As for the hub itself, there is no evidence that it will have the capacity to take all the GPs, all the community service clinics, the integrated care hub and the voluntary sector representatives. Yes, planning permission has been put in for and, indeed, granted. It is clear how the rooms will be configured in the new hub, but not how they will be used, and until they are used we simply do not have evidence that they will be sufficient for the need.

What is the way forward? It seems to me—because we have two years during which the hub is to be built—that the first priority is to collect the missing data. Let us collect the data for 2020-21, and look properly at bed occupancy and why it is as it is. Let us look at discharge, readmissions and waiting lists. Let us look particularly at the impact that long covid will have in that period on rehabilitation care and growing need. Let us also undertake some research on the quality and quantity of home-based care. There is no evidence about either of those in anything that has been presented by the clinical commissioning group. Worse, there is nothing on the patient experience at all. When all the data has been gathered, let us have a separate consultation on Teignmouth Hospital—not only after the data has been gathered but after the hub has been opened and we can see whether it is adequate, and Dawlish has taken on its additional work.

To be clear about the impact of the reconfiguration on Teignmouth residents, all those things must be taken into account. That is right and responsible. If we get the decision wrong, we could well find that we are closing a facility only to spend money on reopening something else to meet the rehabilitation need that is not met. That is lose-lose. I would be the first to agree that it is an ageing hospital, but it could be improved—not to become state of the art, and I am not looking for that; but it would cost just over £600,000 to get it to a position where it could continue to provide the services that are needed.

My ask of the Minister and the Secretary of State is, first, to intervene to stop this automatic closure of Teignmouth Hospital, as the Secretary of State did to stop the closure of Chorley hospital accident and emergency department in Lancashire. I quote regional director Bill McCarthy:

“We have received instruction from both the secretary of state for health and the minister of state for health, to work with the integrated care system and local leadership to develop an option that provides safe, high quality care, that continues to include Chorley”

emergency department. That was reported in “North by Northwest” in February this year, not many weeks ago.

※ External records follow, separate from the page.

(** The words after "run" reach [runCommand] when cobra accepts them. *)
Lemma main_run (w : World) (disk : Bucket) (alias : string) (args : list string) :
  open_fault w = None -> init_fault w = None ->
  forallb plain (alias :: args) = true ->
  main w disk ("run" :: alias :: args)
  = Some {| trace := events (runCommand w disk alias args);
            store := disk; exit_code := 0 |}.
Proof.
  intros Ho Hi Hp. unfold main, route. rewrite Ho, Hi.
  change (forallb plain ("run" :: alias :: args)) with (forallb plain (alias :: args)).
  rewrite Hp. cbn. destruct (runCommand_returns w disk alias args) as [-> ->]. reflexivity.
Qed.

End HandlerFacts.

Section SubstitutionClaims.

(** Every occurrence of a placeholder is replaced by its pass, whatever
    stands around it. *)
Lemma pass_replaces_every_occurrence (i : Z) (arg pre post : string) :
  0 <= i ->
  ReplaceAll (pre ++ placeholder i ++ post) (placeholder i) arg
  = ReplaceAll pre (placeholder i) arg ++ arg
    ++ ReplaceAll post (placeholder i) arg.
Proof.
  intros Hi. rewrite placeholder_cons, append_cons.
  rewrite ReplaceAll_split_at_byte by (apply itoa_no_dollar; lia).
  f_equal. rewrite <- append_cons. apply ReplaceAll_match.
Qed.

(** A template that is just the placeholder becomes the argument. *)
Lemma placeholder_self (i : Z) (arg : string) :
  ReplaceAll (placeholder i) (placeholder i) arg = arg.
Proof.
  rewrite placeholder_cons.
  rewrite <- (append_nil_r (String "$" (itoa (i + 1)))) at 1.
  now rewrite ReplaceAll_match, ReplaceAll_nil, append_nil_r.
Qed.

Lemma substitute_spec (template : string) (args : list string) :
  substitute template args = spec_substitute template args.
Proof. exact (substitute_from_spec [] args template). Qed.

End SubstitutionClaims.

(** C1: the substitution runs through the indices 1, 2, ... of the
    arguments in ascending order and replaces, in the current string, every
    occurrence of "$i" by [args[i-1]], whatever surrounds it; "echo $1 $2"
    with ["a"; "b"] starts the program "echo" with arguments ["a"; "b"]; a
    "$2" brought in by the first argument is replaced by the second pass,
    a "$1" brought in by the second argument stays. *)
Theorem C1_substitution_ascending_passes :
  (forall template args, substitute template args = spec_substitute template args)
  /\ (forall i arg pre post, 0 <= i ->
        ReplaceAll (pre ++ placeholder i ++ post) (placeholder i) arg
        = ReplaceAll pre (placeholder i) arg ++ arg
          ++ ReplaceAll post (placeholder i) arg)
  /\ (forall w b alias args template name argv,
        Get b alias = Some template ->
        Fields (spec_substitute template args) = name :: argv ->
        exists report, events (runCommand w b alias args) = Exec name argv :: report)
  /\ (forall w b alias,
        Get b alias = Some "echo $1 $2" ->
        run_child w "echo" ["a"; "b"] = None ->
        runCommand w b alias ["a"; "b"] = returned [Exec "echo" ["a"; "b"]] b)
  /\ (forall i u v next rest, 0 <= i ->
        substitute_from i ((u ++ placeholder (i + 1) ++ v) :: next :: rest)
          (placeholder i)
        = substitute_from (i + 2) rest
            (ReplaceAll u (placeholder (i + 1)) next ++ next
             ++ ReplaceAll v (placeholder (i + 1)) next))
  /\ (forall x, substitute "$1" ["$2"; x] = x)
  /\ (forall x, substitute "$2" [x; "$1"] = "$1").
Proof.
  split; [exact substitute_spec|].
  split; [exact pass_replaces_every_occurrence|].
  split.
  { intros w b alias args template name argv Hget Hf.
    rewrite (runCommand_present _ _ _ _ _ Hget), substitute_spec, Hf.
    destruct (run_child w name argv); eexists; reflexivity. }
  split.
  { intros w b alias Hget Hrun.
    rewrite (runCommand_present _ _ _ _ _ Hget).
    change (Fields (substitute "echo $1 $2" ["a"; "b"])) with ["echo"; "a"; "b"].
    cbv iota beta. now rewrite Hrun. }
  split.
  { intros i u v next rest Hi. cbn [substitute_from].
    replace (i + 1 + 1) with (i + 2) by lia. f_equal.
    rewrite (placeholder_self i).
    apply pass_replaces_every_occurrence. lia. }
  split.
  - intros x. unfold substitute. cbn [substitute_from].
    change (ReplaceAll "$1" (placeholder 0) "$2") with ("$2" ++ "").
    change (placeholder (0 + 1)) with (String "$" "2").
    now rewrite ReplaceAll_match, ReplaceAll_nil, append_nil_r.
  - intros x. unfold substitute. cbn [substitute_from].
    change (ReplaceAll "$2" (placeholder 0) x) with "$2".
    change (placeholder (0 + 1)) with (String "$" "2").
    change "$2" with ("$2" ++ "") at 1.
    rewrite ReplaceAll_match. reflexivity.
Qed.

Lemma C1_witness :
  exists report,
    events (runCommand quiet_world {[ "greet" := "echo $1 $2" ]} "greet" ["a"; "b"])
    = Exec "echo" ["a"; "b"] :: report.
Proof.
  apply (proj1 (proj2 (proj2 C1_substitution_ascending_passes))
           quiet_world {[ "greet" := "echo $1 $2" ]} "greet" ["a"; "b"] "echo $1 $2").
  - reflexivity.
  - vm_compute. reflexivity.
Defined.

(** C2: when the alias is absent from the store, a run prints the
    "alias not found" report and nothing else happens: the outcome is the
    same for every argument list and every child-process behaviour (no
    substitution, no tokenization, no process), the store is untouched and
    the process ends with exit code 0. *)
Theorem C2_unknown_alias_reported :
  (forall w b alias args,
      Get b alias = None ->
      runCommand w b alias args
      = returned [Print ("Error retrieving command: alias not found" ++ nl)] b)
  /\ (forall w disk alias args,
        open_fault w = None -> init_fault w = None ->
        forallb plain (alias :: args) = true ->
        Get disk alias = None ->
        main w disk ("run" :: alias :: args)
        = Some {| trace := [Print ("Error retrieving command: alias not found" ++ nl)];
                  store := disk; exit_code := 0 |}).
Proof.
  split; [exact runCommand_absent|].
  intros w disk alias args Ho Hi Hp Hget.
  rewrite main_run by assumption. now rewrite runCommand_absent.
Qed.

Lemma C2_witness :
  main quiet_world {[ "greet" := "echo hi" ]} ["run"; "nope"; "x"; "$1"]
  = Some {| trace := [Print ("Error retrieving command: alias not found" ++ nl)];
            store := {[ "greet" := "echo hi" ]}; exit_code := 0 |}.
Proof.
  apply (proj2 C2_unknown_alias_reported quiet_world); reflexivity.
Defined.

(** C3: when the substituted template yields no field, which is the case
    exactly when it consists of white space only (the empty string
    included), a run prints "Empty command" and returns: no process is
    started, the store is untouched, the exit code is 0. *)
Theorem C3_empty_command_reported :
  (forall w b alias args template,
      Get b alias = Some template ->
      Fields (substitute template args) = [] ->
      runCommand w b alias args = returned [Print ("Empty command" ++ nl)] b)
  /\ (forall s, Fields s = []
                <-> Forall (fun ir => IsSpace (snd ir) = true) (range_string s))
  /\ Fields "" = []
  /\ (forall w disk alias args template,
        open_fault w = None -> init_fault w = None ->
        forallb plain (alias :: args) = true ->
        Get disk alias = Some template ->
        Fields (substitute template args) = [] ->
        main w disk ("run" :: alias :: args)
        = Some {| trace := [Print ("Empty command" ++ nl)];
                  store := disk; exit_code := 0 |}).
Proof.
  assert (Hrun : forall w b alias args template,
             Get b alias = Some template ->
             Fields (substitute template args) = [] ->
             runCommand w b alias args = returned [Print ("Empty command" ++ nl)] b).
  { intros w b alias args template Hget Hf.
    now rewrite (runCommand_present _ _ _ _ _ Hget), Hf. }
  split; [exact Hrun|].
  split; [exact Fields_nil_iff|].
  split; [reflexivity|].
  intros w disk alias args template Ho Hi Hp Hget Hf.
  rewrite main_run by assumption. now rewrite (Hrun _ _ _ _ _ Hget Hf).
Qed.

Lemma C3_witness :
  main quiet_world {[ "blank" := " $1 $1 " ]} ["run"; "blank"; " "]
  = Some {| trace := [Print ("Empty command" ++ nl)];
            store := {[ "blank" := " $1 $1 " ]}; exit_code := 0 |}.
Proof.
  apply (proj2 (proj2 (proj2 C3_empty_command_reported)) quiet_world _ _ _ " $1 $1 ").
  - reflexivity.
  - reflexivity.
  - reflexivity.
  - reflexivity.
  - vm_compute. reflexivity.
Defined.

(** C9 (every placeholder without an argument stays untouched) fails:
    with one argument the placeholder "$10" has no argument of its own, yet
    the pass for "$1" rewrites it. *)
Lemma C9_counterexample :
  substitute "echo $10" ["a"] = "echo a0"
  /\ ~ (forall k args pre post,
          Z.of_nat (length args) < k ->
          substitute (pre ++ "$" ++ itoa k ++ post) args
          = substitute pre args ++ "$" ++ itoa k ++ substitute post args).
Proof.
  split; [reflexivity|].
  intros H. specialize (H 10 ["a"] "echo " "" eq_refl). discriminate H.
Qed.

(** C9 (amended): a placeholder "$k" whose index exceeds the number of
    arguments stays in the text as it is, provided that no placeholder
    "$j" of a supplied argument is a prefix of it; what stands before and
    behind it is substituted as usual.  "echo $1 $2" with ["a"] becomes
    "echo a $2", is split into "echo", "a", "$2", and the program is
    started without any error report. *)
Theorem C9_unmatched_placeholder_kept :
  (forall k args pre post,
      Z.of_nat (length args) < k ->
      (forall j, 0 < j <= Z.of_nat (length args) ->
                 String.prefix (itoa j) (itoa k) = false) ->
      substitute (pre ++ "$" ++ itoa k ++ post) args
      = substitute pre args ++ "$" ++ itoa k ++ substitute post args)
  /\ substitute "echo $1 $2" ["a"] = "echo a $2"
  /\ Fields "echo a $2" = ["echo"; "a"; "$2"]
  /\ (forall w b alias,
        Get b alias = Some "echo $1 $2" ->
        run_child w "echo" ["a"; "$2"] = None ->
        runCommand w b alias ["a"] = returned [Exec "echo" ["a"; "$2"]] b).
Proof.
  split.
  { intros k args pre post Hk Hj. unfold substitute.
    apply substitute_from_keeps_placeholder; [lia | lia |].
    intros j Hr. apply Hj. lia. }
  split; [reflexivity|].
  split; [reflexivity|].
  intros w b alias Hget Hrun.
  rewrite (runCommand_present _ _ _ _ _ Hget).
  change (Fields (substitute "echo $1 $2" ["a"])) with ["echo"; "a"; "$2"].
  cbv iota beta. now rewrite Hrun.
Qed.

Lemma C9_witness :
  substitute ("echo $1 " ++ "$" ++ itoa 2 ++ " $1") ["a"]
  = substitute "echo $1 " ["a"] ++ "$" ++ itoa 2 ++ substitute " $1" ["a"].
Proof.
  apply (proj1 C9_unmatched_placeholder_kept 2 ["a"]).
  - reflexivity.
  - intros j Hj. assert (j = 1) as -> by (cbn in Hj; lia). reflexivity.
Defined.

(** C10 (the tenth argument never replaces "$10") fails: when the first
    argument is "$1" itself, the pass for "$1" leaves "$10" as it is and
    the tenth pass puts the tenth argument in its place. *)
Lemma C10_counterexample :
  ReplaceAll "$10" (placeholder 0) "$1" = "$10"
  /\ substitute "$10" ["$1"; "b"; "c"; "d"; "e"; "f"; "g"; "h"; "i"; "j"] = "j".
Proof. split; vm_compute; reflexivity. Qed.

(** C10 (amended): on a template that holds "$10", the pass for "$1"
    turns every such occurrence into the first argument followed by '0'
    before any later pass runs, so the later passes, the tenth included,
    only see the rewritten text; when neither the first argument nor the
    text around the occurrence contains '$', the result is the first
    argument followed by '0', whatever the other arguments are. *)
Theorem C10_prefix_collision :
  (forall pre post a rest,
      substitute (pre ++ "$10" ++ post) (a :: rest)
      = substitute_from 1 rest
          (ReplaceAll pre "$1" a ++ a ++ "0" ++ ReplaceAll post "$1" a))
  /\ (forall pre post a rest,
        has_byte "$" pre = false -> has_byte "$" post = false ->
        has_byte "$" a = false ->
        substitute (pre ++ "$10" ++ post) (a :: rest) = pre ++ a ++ "0" ++ post)
  /\ substitute "echo $10" ["a"; "b"; "c"; "d"; "e"; "f"; "g"; "h"; "i"; "j"]
     = "echo a0".
Proof.
  assert (Hpass : forall pre post a rest,
             substitute (pre ++ "$10" ++ post) (a :: rest)
             = substitute_from 1 rest
                 (ReplaceAll pre "$1" a ++ a ++ "0" ++ ReplaceAll post "$1" a)).
  { intros pre post a rest. unfold substitute. cbn [substitute_from].
    change (placeholder 0) with "$1". now rewrite pass1_rewrites_10. }
  split; [exact Hpass|]. split; [|vm_compute; reflexivity].
  intros pre post a rest Hpre Hpost Ha. rewrite Hpass.
  rewrite !(ReplaceAll_absent_byte "$" "1") by assumption.
  apply substitute_from_clean.
  rewrite !has_byte_append, Hpre, Ha, Hpost. reflexivity.
Qed.

Lemma C10_witness :
  substitute ("echo " ++ "$10" ++ " now") ["a"; "b"; "c"; "d"; "e"; "f"; "g"; "h"; "i"; "j"]
  = "echo " ++ "a" ++ "0" ++ " now".
Proof.
  apply (proj1 (proj2 C10_prefix_collision)); reflexivity.
Defined.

I do not have an opinion as to whether that was the right decision, but the Secretary of State said expressly in the very recent latest White Paper—which will lead to an NHS Bill—that he intends to enable power to be given to him to call in decisions such as the Teignmouth one and to remove the reconfiguration panel. From the experience I have had, that panel is not fit for purpose.

My second ask is that the Secretary of State and the Minister instruct the reconfiguration panel that no closure of any hospital or facility should be made going forward without the impacts of covid having been taken into account and a proper impact assessment having been made.

My third ask is for the Secretary of State and the Minister to instruct the clinical commissioning group to put in hand a separate consultation specifically on the closure of Teignmouth Hospital, after the data I referred to have been collected, and to mandate the CCG to collect the necessary evidence on patient experience, on the impact of Dawlish Hospital and on the adequacy of the new hub at Teignmouth. The group should then review the data collected and analyse it properly.

Teignmouth Hospital deserves better and the people of Teignmouth deserve the Secretary of State’s support. I ask the Minister in his place to grant that support and to do what he and the Secretary of State are more than capable of doing, so setting an example of how important health and care are to him and to us. That would set a marker that covid has changed the game and that covid, and long covid in particular, must influence and guide future decisions on hospital closures. I thank you for your indulgence, Sir Charles, and I look forward to the Minister’s response.